§ **Available data**
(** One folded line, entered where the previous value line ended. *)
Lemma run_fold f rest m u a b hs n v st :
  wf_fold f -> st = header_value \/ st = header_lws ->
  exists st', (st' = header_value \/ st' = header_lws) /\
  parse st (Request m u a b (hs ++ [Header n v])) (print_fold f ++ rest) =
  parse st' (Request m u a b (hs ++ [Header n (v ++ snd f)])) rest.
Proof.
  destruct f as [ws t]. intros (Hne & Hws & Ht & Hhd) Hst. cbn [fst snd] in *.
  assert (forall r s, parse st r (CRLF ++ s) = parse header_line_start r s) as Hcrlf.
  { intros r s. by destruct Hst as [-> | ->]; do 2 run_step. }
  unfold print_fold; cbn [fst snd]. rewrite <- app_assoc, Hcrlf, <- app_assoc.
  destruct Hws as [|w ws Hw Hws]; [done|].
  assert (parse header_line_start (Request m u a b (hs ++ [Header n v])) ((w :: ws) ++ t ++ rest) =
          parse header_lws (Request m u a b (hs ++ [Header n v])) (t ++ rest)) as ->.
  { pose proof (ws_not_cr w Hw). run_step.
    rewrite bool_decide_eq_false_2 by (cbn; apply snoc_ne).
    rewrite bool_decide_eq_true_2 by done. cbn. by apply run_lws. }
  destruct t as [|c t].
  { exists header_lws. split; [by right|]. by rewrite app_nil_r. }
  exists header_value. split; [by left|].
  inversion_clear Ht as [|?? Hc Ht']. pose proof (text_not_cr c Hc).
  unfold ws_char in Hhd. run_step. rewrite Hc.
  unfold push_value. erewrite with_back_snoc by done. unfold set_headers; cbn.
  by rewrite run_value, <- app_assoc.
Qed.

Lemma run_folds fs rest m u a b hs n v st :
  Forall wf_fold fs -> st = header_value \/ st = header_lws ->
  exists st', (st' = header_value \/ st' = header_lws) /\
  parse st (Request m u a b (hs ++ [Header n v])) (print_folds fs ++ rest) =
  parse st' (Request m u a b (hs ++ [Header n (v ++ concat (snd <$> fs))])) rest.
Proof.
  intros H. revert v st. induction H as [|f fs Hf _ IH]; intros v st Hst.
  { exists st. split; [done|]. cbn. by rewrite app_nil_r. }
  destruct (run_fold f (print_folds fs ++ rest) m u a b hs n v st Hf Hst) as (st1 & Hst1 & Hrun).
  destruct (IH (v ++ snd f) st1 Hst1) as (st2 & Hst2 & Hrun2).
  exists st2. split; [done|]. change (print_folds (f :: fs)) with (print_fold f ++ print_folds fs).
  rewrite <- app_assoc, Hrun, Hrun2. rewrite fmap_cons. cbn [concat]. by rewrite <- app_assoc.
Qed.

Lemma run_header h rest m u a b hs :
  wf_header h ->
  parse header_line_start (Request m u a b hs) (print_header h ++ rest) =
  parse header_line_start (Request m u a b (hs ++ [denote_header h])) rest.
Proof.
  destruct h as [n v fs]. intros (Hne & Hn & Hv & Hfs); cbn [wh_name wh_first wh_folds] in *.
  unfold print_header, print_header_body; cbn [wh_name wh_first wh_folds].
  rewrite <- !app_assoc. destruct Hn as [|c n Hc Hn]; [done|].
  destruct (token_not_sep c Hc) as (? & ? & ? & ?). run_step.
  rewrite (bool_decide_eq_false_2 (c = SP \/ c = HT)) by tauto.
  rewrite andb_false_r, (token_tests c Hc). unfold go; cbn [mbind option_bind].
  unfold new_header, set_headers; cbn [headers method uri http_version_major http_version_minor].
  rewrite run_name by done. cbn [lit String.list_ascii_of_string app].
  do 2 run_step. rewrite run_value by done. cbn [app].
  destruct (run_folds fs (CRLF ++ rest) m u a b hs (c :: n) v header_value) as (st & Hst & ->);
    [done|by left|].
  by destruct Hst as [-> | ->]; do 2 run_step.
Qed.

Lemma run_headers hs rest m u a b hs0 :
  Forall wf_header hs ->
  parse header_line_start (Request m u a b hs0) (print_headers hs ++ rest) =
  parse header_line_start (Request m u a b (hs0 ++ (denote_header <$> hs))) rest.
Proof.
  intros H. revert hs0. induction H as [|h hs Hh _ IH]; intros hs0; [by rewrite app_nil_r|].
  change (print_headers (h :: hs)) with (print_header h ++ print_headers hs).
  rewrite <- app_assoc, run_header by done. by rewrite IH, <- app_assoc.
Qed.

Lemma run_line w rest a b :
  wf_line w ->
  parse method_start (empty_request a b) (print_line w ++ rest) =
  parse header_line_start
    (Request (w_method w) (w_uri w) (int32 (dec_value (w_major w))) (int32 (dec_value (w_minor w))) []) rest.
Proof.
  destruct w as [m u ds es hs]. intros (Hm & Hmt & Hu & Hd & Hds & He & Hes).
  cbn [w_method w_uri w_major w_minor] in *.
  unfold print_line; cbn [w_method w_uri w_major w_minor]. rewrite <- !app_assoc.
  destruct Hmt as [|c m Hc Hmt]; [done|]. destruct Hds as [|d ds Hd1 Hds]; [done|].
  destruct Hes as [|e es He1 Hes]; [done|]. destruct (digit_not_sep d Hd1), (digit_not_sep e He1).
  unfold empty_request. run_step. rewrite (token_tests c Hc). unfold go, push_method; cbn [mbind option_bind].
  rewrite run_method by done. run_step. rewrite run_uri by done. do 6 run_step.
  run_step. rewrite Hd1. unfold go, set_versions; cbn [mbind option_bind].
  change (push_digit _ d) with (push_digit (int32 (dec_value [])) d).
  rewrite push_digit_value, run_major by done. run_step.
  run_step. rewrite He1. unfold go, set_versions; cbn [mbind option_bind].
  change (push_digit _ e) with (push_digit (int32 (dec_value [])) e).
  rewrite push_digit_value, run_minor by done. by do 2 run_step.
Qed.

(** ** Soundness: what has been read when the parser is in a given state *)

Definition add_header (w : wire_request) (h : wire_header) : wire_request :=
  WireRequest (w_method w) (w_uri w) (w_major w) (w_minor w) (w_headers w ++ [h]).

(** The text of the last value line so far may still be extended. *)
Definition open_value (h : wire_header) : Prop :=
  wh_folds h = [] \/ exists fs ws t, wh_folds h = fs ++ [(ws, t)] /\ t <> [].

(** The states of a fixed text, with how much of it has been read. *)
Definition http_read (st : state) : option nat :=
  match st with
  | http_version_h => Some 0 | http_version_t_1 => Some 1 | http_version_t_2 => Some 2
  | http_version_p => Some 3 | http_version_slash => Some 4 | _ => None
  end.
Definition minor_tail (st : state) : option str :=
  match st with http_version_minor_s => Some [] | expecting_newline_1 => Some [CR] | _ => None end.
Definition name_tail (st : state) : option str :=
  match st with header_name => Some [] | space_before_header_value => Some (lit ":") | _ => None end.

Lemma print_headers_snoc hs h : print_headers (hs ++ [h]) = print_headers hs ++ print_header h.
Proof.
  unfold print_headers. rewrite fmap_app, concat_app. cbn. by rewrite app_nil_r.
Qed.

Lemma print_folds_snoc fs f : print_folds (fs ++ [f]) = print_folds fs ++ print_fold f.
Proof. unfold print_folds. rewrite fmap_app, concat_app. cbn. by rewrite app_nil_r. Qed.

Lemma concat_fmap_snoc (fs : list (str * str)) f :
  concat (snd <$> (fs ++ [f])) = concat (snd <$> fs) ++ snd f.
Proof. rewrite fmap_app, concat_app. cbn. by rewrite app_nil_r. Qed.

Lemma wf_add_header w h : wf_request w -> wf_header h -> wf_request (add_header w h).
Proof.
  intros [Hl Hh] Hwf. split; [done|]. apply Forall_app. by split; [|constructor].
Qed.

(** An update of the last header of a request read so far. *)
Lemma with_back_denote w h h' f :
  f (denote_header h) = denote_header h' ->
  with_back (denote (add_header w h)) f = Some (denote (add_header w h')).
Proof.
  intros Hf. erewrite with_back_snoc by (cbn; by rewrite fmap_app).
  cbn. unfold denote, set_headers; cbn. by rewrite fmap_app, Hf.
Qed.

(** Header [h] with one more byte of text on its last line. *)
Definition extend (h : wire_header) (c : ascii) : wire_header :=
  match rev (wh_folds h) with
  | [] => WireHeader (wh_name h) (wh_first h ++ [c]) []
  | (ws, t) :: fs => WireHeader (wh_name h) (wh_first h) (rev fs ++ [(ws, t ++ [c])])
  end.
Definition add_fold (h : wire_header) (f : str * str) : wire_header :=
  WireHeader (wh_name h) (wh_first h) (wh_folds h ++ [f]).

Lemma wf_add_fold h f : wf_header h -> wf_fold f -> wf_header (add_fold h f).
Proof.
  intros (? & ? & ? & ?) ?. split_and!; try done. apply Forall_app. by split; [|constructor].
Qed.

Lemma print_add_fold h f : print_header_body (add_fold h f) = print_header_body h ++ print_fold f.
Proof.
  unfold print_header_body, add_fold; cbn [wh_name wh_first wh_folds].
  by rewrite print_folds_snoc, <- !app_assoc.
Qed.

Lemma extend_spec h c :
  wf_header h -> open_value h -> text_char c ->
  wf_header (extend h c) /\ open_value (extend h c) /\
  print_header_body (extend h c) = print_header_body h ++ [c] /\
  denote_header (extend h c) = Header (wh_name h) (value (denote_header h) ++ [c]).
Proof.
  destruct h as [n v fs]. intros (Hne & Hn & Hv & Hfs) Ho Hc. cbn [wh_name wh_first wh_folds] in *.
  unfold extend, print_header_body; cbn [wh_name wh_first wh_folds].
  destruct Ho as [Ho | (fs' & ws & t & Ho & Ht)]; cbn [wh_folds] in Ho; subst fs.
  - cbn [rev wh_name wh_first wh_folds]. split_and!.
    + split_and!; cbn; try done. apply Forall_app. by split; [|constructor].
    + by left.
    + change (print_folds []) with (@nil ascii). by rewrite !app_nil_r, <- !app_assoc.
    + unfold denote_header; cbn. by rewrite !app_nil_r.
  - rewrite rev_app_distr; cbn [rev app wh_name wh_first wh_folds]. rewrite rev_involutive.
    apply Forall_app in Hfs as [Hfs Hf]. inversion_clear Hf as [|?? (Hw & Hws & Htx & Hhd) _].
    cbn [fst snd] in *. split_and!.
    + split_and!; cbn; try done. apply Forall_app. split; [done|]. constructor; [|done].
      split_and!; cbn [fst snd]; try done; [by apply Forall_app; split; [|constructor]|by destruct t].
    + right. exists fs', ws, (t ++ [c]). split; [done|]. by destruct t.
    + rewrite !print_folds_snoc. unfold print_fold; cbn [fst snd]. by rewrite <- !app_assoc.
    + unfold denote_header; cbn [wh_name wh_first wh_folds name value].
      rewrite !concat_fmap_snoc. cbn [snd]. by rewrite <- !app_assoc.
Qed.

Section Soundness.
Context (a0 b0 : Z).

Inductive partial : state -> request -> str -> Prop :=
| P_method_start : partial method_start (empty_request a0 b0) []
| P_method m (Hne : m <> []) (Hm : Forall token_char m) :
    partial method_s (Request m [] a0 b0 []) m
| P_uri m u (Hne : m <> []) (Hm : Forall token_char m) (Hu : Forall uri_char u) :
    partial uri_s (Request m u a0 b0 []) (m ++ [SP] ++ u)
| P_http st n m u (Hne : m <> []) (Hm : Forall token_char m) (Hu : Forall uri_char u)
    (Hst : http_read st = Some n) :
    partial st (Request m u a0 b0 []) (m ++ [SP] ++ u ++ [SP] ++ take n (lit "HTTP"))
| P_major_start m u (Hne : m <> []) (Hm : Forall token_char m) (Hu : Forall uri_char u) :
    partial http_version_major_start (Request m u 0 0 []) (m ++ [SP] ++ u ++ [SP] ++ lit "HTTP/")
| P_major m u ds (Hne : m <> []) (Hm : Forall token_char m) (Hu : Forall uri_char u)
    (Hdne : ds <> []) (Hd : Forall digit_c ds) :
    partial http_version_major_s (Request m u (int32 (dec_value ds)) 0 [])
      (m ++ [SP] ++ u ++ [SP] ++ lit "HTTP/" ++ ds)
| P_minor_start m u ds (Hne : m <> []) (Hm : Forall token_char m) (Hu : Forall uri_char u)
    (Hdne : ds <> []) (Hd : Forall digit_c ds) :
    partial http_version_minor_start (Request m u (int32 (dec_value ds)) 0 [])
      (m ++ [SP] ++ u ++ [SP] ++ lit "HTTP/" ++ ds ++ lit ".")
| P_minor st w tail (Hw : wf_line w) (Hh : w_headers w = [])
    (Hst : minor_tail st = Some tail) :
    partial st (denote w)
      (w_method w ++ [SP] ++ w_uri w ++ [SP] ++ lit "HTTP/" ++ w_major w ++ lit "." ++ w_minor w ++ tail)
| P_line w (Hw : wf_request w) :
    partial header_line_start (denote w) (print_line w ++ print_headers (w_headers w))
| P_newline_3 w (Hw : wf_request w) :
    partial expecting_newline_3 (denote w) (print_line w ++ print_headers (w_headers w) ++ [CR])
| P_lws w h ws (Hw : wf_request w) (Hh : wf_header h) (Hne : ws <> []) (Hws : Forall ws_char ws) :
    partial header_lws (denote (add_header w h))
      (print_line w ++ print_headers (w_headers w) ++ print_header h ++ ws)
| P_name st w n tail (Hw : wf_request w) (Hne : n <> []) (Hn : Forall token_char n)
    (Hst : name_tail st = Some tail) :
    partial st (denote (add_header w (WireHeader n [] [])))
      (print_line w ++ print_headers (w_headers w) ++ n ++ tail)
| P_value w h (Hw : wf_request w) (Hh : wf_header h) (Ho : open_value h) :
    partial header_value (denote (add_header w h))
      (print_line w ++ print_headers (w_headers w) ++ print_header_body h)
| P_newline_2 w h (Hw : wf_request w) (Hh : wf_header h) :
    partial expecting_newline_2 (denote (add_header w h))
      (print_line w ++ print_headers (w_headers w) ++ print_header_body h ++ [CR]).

§ **Problem description**
Your answer should be exactly the lines of the data above, from the first through the line containing "destruct (IH (v".

§ **Answer section**
(** One folded line, entered where the previous value line ended. *)
Lemma run_fold f rest m u a b hs n v st :
  wf_fold f -> st = header_value \/ st = header_lws ->
  exists st', (st' = header_value \/ st' = header_lws) /\
  parse st (Request m u a b (hs ++ [Header n v])) (print_fold f ++ rest) =
  parse st' (Request m u a b (hs ++ [Header n (v ++ snd f)])) rest.
Proof.
  destruct f as [ws t]. intros (Hne & Hws & Ht & Hhd) Hst. cbn [fst snd] in *.
  assert (forall r s, parse st r (CRLF ++ s) = parse header_line_start r s) as Hcrlf.
  { intros r s. by destruct Hst as [-> | ->]; do 2 run_step. }
  unfold print_fold; cbn [fst snd]. rewrite <- app_assoc, Hcrlf, <- app_assoc.
  destruct Hws as [|w ws Hw Hws]; [done|].
  assert (parse header_line_start (Request m u a b (hs ++ [Header n v])) ((w :: ws) ++ t ++ rest) =
          parse header_lws (Request m u a b (hs ++ [Header n v])) (t ++ rest)) as ->.
  { pose proof (ws_not_cr w Hw). run_step.
    rewrite bool_decide_eq_false_2 by (cbn; apply snoc_ne).
    rewrite bool_decide_eq_true_2 by done. cbn. by apply run_lws. }
  destruct t as [|c t].
  { exists header_lws. split; [by right|]. by rewrite app_nil_r. }
  exists header_value. split; [by left|].
  inversion_clear Ht as [|?? Hc Ht']. pose proof (text_not_cr c Hc).
  unfold ws_char in Hhd. run_step. rewrite Hc.
  unfold push_value. erewrite with_back_snoc by done. unfold set_headers; cbn.
  by rewrite run_value, <- app_assoc.
Qed.

Lemma run_folds fs rest m u a b hs n v st :
  Forall wf_fold fs -> st = header_value \/ st = header_lws ->
  exists st', (st' = header_value \/ st' = header_lws) /\
  parse st (Request m u a b (hs ++ [Header n v])) (print_folds fs ++ rest) =
  parse st' (Request m u a b (hs ++ [Header n (v ++ concat (snd <$> fs))])) rest.
Proof.
  intros H. revert v st. induction H as [|f fs Hf _ IH]; intros v st Hst.
  { exists st. split; [done|]. cbn. by rewrite app_nil_r. }
  destruct (run_fold f (print_folds fs ++ rest) m u a b hs n v st Hf Hst) as (st1 & Hst1 & Hrun).
  destruct (IH (v ++ snd f) st1 Hst1) as (st2 & Hst2 & Hrun2).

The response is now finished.